(Beginning of Extracted data)
(** * DeFi Language Support: the language server of [server/src/server.ts]

    A shallow embedding of the server's annotation pipeline: the two regular
    expression scanners, the local validators, the ENS lookups, the validation
    pass that publishes diagnostics, the code-lens handler and the quick-fix
    handler, followed by the properties proved about them.

    Conventions.
    - A JavaScript string is a [string]; offsets count characters.  Every
      character the two patterns and [getCodeActions] look at is ASCII.
    - A call that may throw, and a promise that may reject, has type
      [Result A]: [Ok a] is a normal return (a fulfilled promise), [Throw e]
      an exception (a rejected promise).  [await] of a rejected promise
      rethrows, so [bind] models both sequencing and [await]; the server
      awaits every lookup before it goes on, so a pass is sequential.
    - The module-level variables [ens], [web3provider] and
      [amberdataApiKeySetting] are the fields of a [Server] that a pass
      takes and returns; a variable that has not been assigned is [None].
    - The setting [maxNumberOfProblems] is an integer, possibly negative.
    - The packages the server requires ([web3], [ethereum-ens],
      [ethereumjs-util], [ethereumjs-wallet]) and the [TextDocument] object
      are interfaces: type classes and records of operations.  The general
      properties hold for every implementation; reference implementations
      ([web3.utils] over Keccak-256, a full-text document) run the model on
      concrete documents.
    - Console logging has no influence on any value the server returns or
      publishes and is left out. *)

From Stdlib Require Import String Ascii List ZArith NArith Bool Arith Lia DecimalString Sorted.
Import ListNotations.
Open Scope string_scope.

(** ** JavaScript values *)

Inductive Result (A : Type) : Type :=
| Ok (a : A)
| Throw (e : string).
Arguments Ok {A} a.
Arguments Throw {A} e.

Definition bind {A B : Type} (m : Result A) (k : A -> Result B) : Result B :=
  match m with
  | Ok a => k a
  | Throw e => Throw e
  end.

Definition mapResult {A B : Type} (f : A -> B) (m : Result A) : Result B :=
  match m with
  | Ok a => Ok (f a)
  | Throw e => Throw e
  end.

(** [try { m } catch (e) { h e }], and [p.catch(h)] on a promise. *)
Definition catch {A : Type} (m : Result A) (h : string -> Result A) : Result A :=
  match m with
  | Ok a => Ok a
  | Throw e => h e
  end.

Declare Scope js_scope.
Delimit Scope js_scope with js.
Notation "x <- m ;; k" := (bind m (fun x => k))
  (at level 61, m at next level, right associativity) : js_scope.
Open Scope js_scope.

(** Character classes of the regular expressions. *)
Definition inRange (lo hi c : ascii) : bool :=
  Nat.leb (nat_of_ascii lo) (nat_of_ascii c) && Nat.leb (nat_of_ascii c) (nat_of_ascii hi).
Arguments inRange (lo hi c)%_char.

Definition isDigit (c : ascii) : bool := inRange "0" "9" c.
Definition isLower (c : ascii) : bool := inRange "a" "z" c.
Definition isUpper (c : ascii) : bool := inRange "A" "Z" c.

(** [[0-9a-fA-F]] *)
Definition isHexDigit (c : ascii) : bool :=
  isDigit c || inRange "a" "f" c || inRange "A" "F" c.

(** [\w], that is [[A-Za-z0-9_]] *)
Definition isWordChar (c : ascii) : bool :=
  isDigit c || isLower c || isUpper c || Ascii.eqb c "_"%char.

Definition charToLowerCase (c : ascii) : ascii :=
  if isUpper c then ascii_of_nat (nat_of_ascii c + 32) else c.

Definition charToUpperCase (c : ascii) : ascii :=
  if isLower c then ascii_of_nat (nat_of_ascii c - 32) else c.

Fixpoint mapString (f : ascii -> ascii) (s : string) : string :=
  match s with
  | EmptyString => EmptyString
  | String c s' => String (f c) (mapString f s')
  end.

Definition toLowerCase : string -> string := mapString charToLowerCase.

Fixpoint allChars (p : ascii -> bool) (s : string) : bool :=
  match s with
  | EmptyString => true
  | String c s' => p c && allChars p s'
  end.

(** [s.startsWith(p)] *)
Fixpoint startsWith (s p : string) {struct p} : bool :=
  match p, s with
  | EmptyString, _ => true
  | String c p', String d s' => Ascii.eqb c d && startsWith s' p'
  | String _ _, EmptyString => false
  end.

(** [s.substring(n)]: the characters from offset [n] on. *)
Fixpoint substringFrom (n : nat) (s : string) : string :=
  match n, s with
  | 0, _ => s
  | S n', String _ s' => substringFrom n' s'
  | S _, EmptyString => EmptyString
  end.

(** The first [n] characters of [s]. *)
Fixpoint takeString (n : nat) (s : string) : string :=
  match n, s with
  | S n', String c s' => String c (takeString n' s')
  | _, _ => EmptyString
  end.

(** [s.substring(i, j)] for [i <= j]. *)
Definition slice (i j : nat) (s : string) : string := takeString (j - i) (substringFrom i s).

(** The double quote, for the messages that embed one. *)
Definition dquote : string := String (ascii_of_nat 34) EmptyString.

(** ** Keccak-256

    [web3.utils.sha3] on a string that is not 0x-prefixed hashes its bytes
    with Keccak-256 (rate 136 bytes, padding [0x01 .. 0x80]).  Lanes are
    64-bit words kept in [N]; the state is the list of its 25 lanes, lane
    [(x, y)] at index [x + 5 * y]. *)
Module Keccak.

Definition mask64 : N := N.ones 64.

Definition rotl (x n : N) : N :=
  N.land (N.lor (N.shiftl x n) (N.shiftr x (64 - n))) mask64.

Definition lane (s : list N) (i : nat) : N := nth i s 0%N.

Definition roundConstants : list N :=
  [ 0x0000000000000001; 0x0000000000008082; 0x800000000000808A;
    0x8000000080008000; 0x000000000000808B; 0x0000000080000001;
    0x8000000080008081; 0x8000000000008009; 0x000000000000008A;
    0x0000000000000088; 0x0000000080008009; 0x000000008000000A;
    0x000000008000808B; 0x800000000000008B; 0x8000000000008089;
    0x8000000000008003; 0x8000000000008002; 0x8000000000000080;
    0x000000000000800A; 0x800000008000000A; 0x8000000080008081;
    0x8000000000008080; 0x0000000080000001; 0x8000000080008008 ]%N.

Definition rotationOffsets : list N :=
  [  0;  1; 62; 28; 27;
    36; 44;  6; 55; 20;
     3; 10; 43; 25; 39;
    41; 45; 15; 21;  8;
    18;  2; 61; 56; 14 ]%N.

Definition indices : list nat := seq 0 25.

Definition theta (s : list N) : list N :=
  let c := map (fun x => N.lxor (lane s x) (N.lxor (lane s (x + 5))
                 (N.lxor (lane s (x + 10)) (N.lxor (lane s (x + 15)) (lane s (x + 20))))))
               (seq 0 5) in
  let d := map (fun x => N.lxor (lane c ((x + 4) mod 5)) (rotl (lane c ((x + 1) mod 5)) 1))
               (seq 0 5) in
  map (fun i => N.lxor (lane s i) (lane d (i mod 5))) indices.

Definition rhoPi (s : list N) : list N :=
  map (fun i => let x := i mod 5 in let y := i / 5 in
                let src := (x + 3 * y) mod 5 + 5 * x in
                rotl (lane s src) (lane rotationOffsets src)) indices.

Definition chi (s : list N) : list N :=
  map (fun i => let x := i mod 5 in let y := i / 5 in
                N.lxor (lane s i)
                       (N.ldiff (lane s ((x + 2) mod 5 + 5 * y))
                                (lane s ((x + 1) mod 5 + 5 * y)))) indices.

Definition iota (rc : N) (s : list N) : list N :=
  match s with
  | [] => []
  | l :: s' => N.lxor l rc :: s'
  end.

Definition round (s : list N) (rc : N) : list N := iota rc (chi (rhoPi (theta s))).

Definition permute (s : list N) : list N := fold_left round roundConstants s.

Definition rate : nat := 136.

(** Little-endian bytes to a lane and back. *)
Fixpoint laneOfBytes (bs : list N) : N :=
  match bs with
  | [] => 0
  | b :: bs' => b + 256 * laneOfBytes bs'
  end%N.

Fixpoint bytesOfLane (n : nat) (l : N) : list N :=
  match n with
  | 0 => []
  | S n' => (l mod 256)%N :: bytesOfLane n' (l / 256)%N
  end.

Fixpoint lanesOfBytes (n : nat) (bs : list N) : list N :=
  match n with
  | 0 => []
  | S n' => laneOfBytes (firstn 8 bs) :: lanesOfBytes n' (skipn 8 bs)
  end.

(** The pad10*1 padding of Keccak (before SHA-3 added its suffix bits). *)
Definition pad (bs : list N) : list N :=
  let q := rate - length bs mod rate in
  if Nat.eqb q 1 then bs ++ [0x81%N]
  else bs ++ [0x01%N] ++ repeat 0%N (q - 2) ++ [0x80%N].

Definition absorbBlock (s : list N) (block : list N) : list N :=
  let ls := lanesOfBytes 17 block in
  permute (map (fun i => N.lxor (lane s i) (lane ls i)) indices).

Fixpoint absorb (blocks : nat) (s : list N) (bs : list N) : list N :=
  match blocks with
  | 0 => s
  | S n => absorb n (absorbBlock s (firstn rate bs)) (skipn rate bs)
  end.

Definition keccak256 (bs : list N) : list N :=
  let p := pad bs in
  let s := absorb (length p / rate) (repeat 0%N 25) p in
  flat_map (bytesOfLane 8) (firstn 4 s).

Definition hexDigit (n : N) : ascii :=
  ascii_of_N (if (n <? 10)%N then 48 + n else 87 + n)%N.

Fixpoint hexOfBytes (bs : list N) : string :=
  match bs with
  | [] => EmptyString
  | b :: bs' => String (hexDigit (b / 16)) (String (hexDigit (b mod 16)) (hexOfBytes bs'))
  end.

Definition bytesOfString (s : string) : list N := map N_of_ascii (list_ascii_of_string s).

(** The lowercase hexadecimal digest, without the [0x] that [sha3] adds and
    its callers strip. *)
Definition sha3 (s : string) : string := hexOfBytes (keccak256 (bytesOfString s)).

End Keccak.

(** ** Language Server Protocol data *)

Record Position := { line : nat; character : nat }.

(** [{ start, end }]; [end] is a keyword of Rocq, hence [end_]. *)
Record Range := { start : Position; end_ : Position }.

(** [interface StringLocation] *)
Record StringLocation := { range : Range; content : string }.

Inductive DiagnosticSeverity := Error | Warning | Information | Hint.

(** [code?: number | string] *)
Inductive DiagnosticCode :=
| CodeNumber (n : Z)
| CodeString (s : string).

Record Location := { loc_uri : string; loc_range : Range }.

Record DiagnosticRelatedInformation := { location : Location; info_message : string }.

Record Diagnostic := {
  severity : DiagnosticSeverity;
  diag_range : Range;
  message : string;
  source : string;
  code : option DiagnosticCode;
  relatedInformation : option (list DiagnosticRelatedInformation)
}.

Record PublishDiagnosticsParams := { pub_uri : string; diagnostics : list Diagnostic }.

Record Command := { cmd_title : string; command : string; arguments : list string }.

(** [data] is the array [[codeLensType, network, content]]. *)
Record CodeLens := {
  lens_range : Range;
  lens_command : option Command;
  lens_data : list string
}.

Record TextEdit := { edit_range : Range; newText : string }.

(** [changes] is an object used as a map from document URI to edits; the
    server only ever builds it with one key. *)
Record WorkspaceEdit := { changes : list (string * list TextEdit) }.

Inductive CodeActionKind := QuickFix.

Record CodeAction := {
  title : string;
  kind : CodeActionKind;
  edit : WorkspaceEdit;
  action_diagnostics : list Diagnostic
}.

(** The [TextDocument] object of the document manager: the server calls
    [getText()], [positionAt(offset)] and reads [uri]. *)
Record TextDocument := {
  uri : string;
  getText : string;
  positionAt : nat -> Position
}.

(** ** Constants of the server *)

Definition NAME : string := "DeFi Language Support".

Definition DIAGNOSTIC_TYPE_NOT_VALID_ADDRESS : string := "NotValidAddress".
Definition DIAGNOSTIC_TYPE_NOT_CHECKSUM_ADDRESS : string := "NotChecksumAddress".
Definition DIAGNOSTIC_TYPE_CONVERT_ENS_NAME : string := "ConvertENSName".

Definition CODE_LENS_TYPE_ETH_ADDRESS : string := "EthAddress".
Definition CODE_LENS_TYPE_ETH_PRIVATE_KEY : string := "EthPrivateKey".

Definition MAINNET : string := "mainnet".
Definition ROPSTEN : string := "ropsten".
Definition KOVAN : string := "kovan".
Definition RINKEBY : string := "rinkeby".
Definition GOERLI : string := "goerli".
Definition NETWORKS : list string := [MAINNET; ROPSTEN; KOVAN; RINKEBY; GOERLI].

Record DefiSettings := {
  maxNumberOfProblems : Z;
  infuraProjectId : string;
  infuraProjectSecret : string;
  amberdataApiKey : string
}.

Definition defaultSettings : DefiSettings :=
  {| maxNumberOfProblems := 1000; infuraProjectId := ""; infuraProjectSecret := "";
     amberdataApiKey := "" |}.

(** ** The packages the server requires *)

(** [web3.utils]: [isAddress] answers, [toChecksumAddress] throws on a string
    that is not address-shaped. *)
Class Web3Utils := {
  isAddress : string -> bool;
  toChecksumAddress : string -> Result string
}.

(** [EthUtil.toBuffer], [Wallet.fromPrivateKey] (whose wallet the server
    drops) and [web3.eth.accounts.privateKeyToAccount(key).address]. *)
Class KeyLibrary := {
  toBuffer : string -> Result (list Byte.byte);
  fromPrivateKey : list Byte.byte -> Result unit;
  privateKeyToAccount_address : string -> Result string
}.

(** The object that the call [ens.resolver(name)] returns: its [addr()] is
    a promise that is fulfilled with a string or rejected. *)
Record Resolver := { resolver_addr : Result string }.

(** An [ethereum-ens] client as the server uses it.  [ens.resolver(name)] is
    an ordinary call, evaluated before any promise exists: it returns a
    resolver object or throws (the package refuses a name that it cannot
    normalise).  [reverse_name] is the promise [ens.reverse(address).name()];
    the server evaluates [ens.reverse] only on strings that [isAddress]
    accepted or that it put into a lens itself. *)
Record ENS := {
  reverse_name : string -> Result string;
  resolver : string -> Result Resolver
}.

(** What [new ENS(new Web3.providers.HttpProvider(url))] reaches: the naming
    service behind a provider URL. *)
Definition Network := string -> ENS.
(End of Extracted data)
Your assignment >> With the line holding "message : string;" as the first and the line holding "Definition DIAGNOSTIC_TYPE_NOT_CHECKSUM_ADDRESS : string" as the last, set down that range of the entries above exactly, and nothing else.

Task answer >>
  message : string;
  source : string;
  code : option DiagnosticCode;
  relatedInformation : option (list DiagnosticRelatedInformation)
}.

Record PublishDiagnosticsParams := { pub_uri : string; diagnostics : list Diagnostic }.

Record Command := { cmd_title : string; command : string; arguments : list string }.

(** [data] is the array [[codeLensType, network, content]]. *)
Record CodeLens := {
  lens_range : Range;
  lens_command : option Command;
  lens_data : list string
}.

Record TextEdit := { edit_range : Range; newText : string }.

(** [changes] is an object used as a map from document URI to edits; the
    server only ever builds it with one key. *)
Record WorkspaceEdit := { changes : list (string * list TextEdit) }.

Inductive CodeActionKind := QuickFix.

Record CodeAction := {
  title : string;
  kind : CodeActionKind;
  edit : WorkspaceEdit;
  action_diagnostics : list Diagnostic
}.

(** The [TextDocument] object of the document manager: the server calls
    [getText()], [positionAt(offset)] and reads [uri]. *)
Record TextDocument := {
  uri : string;
  getText : string;
  positionAt : nat -> Position
}.

(** ** Constants of the server *)

Definition NAME : string := "DeFi Language Support".

Definition DIAGNOSTIC_TYPE_NOT_VALID_ADDRESS : string := "NotValidAddress".
Definition DIAGNOSTIC_TYPE_NOT_CHECKSUM_ADDRESS : string := "NotChecksumAddress".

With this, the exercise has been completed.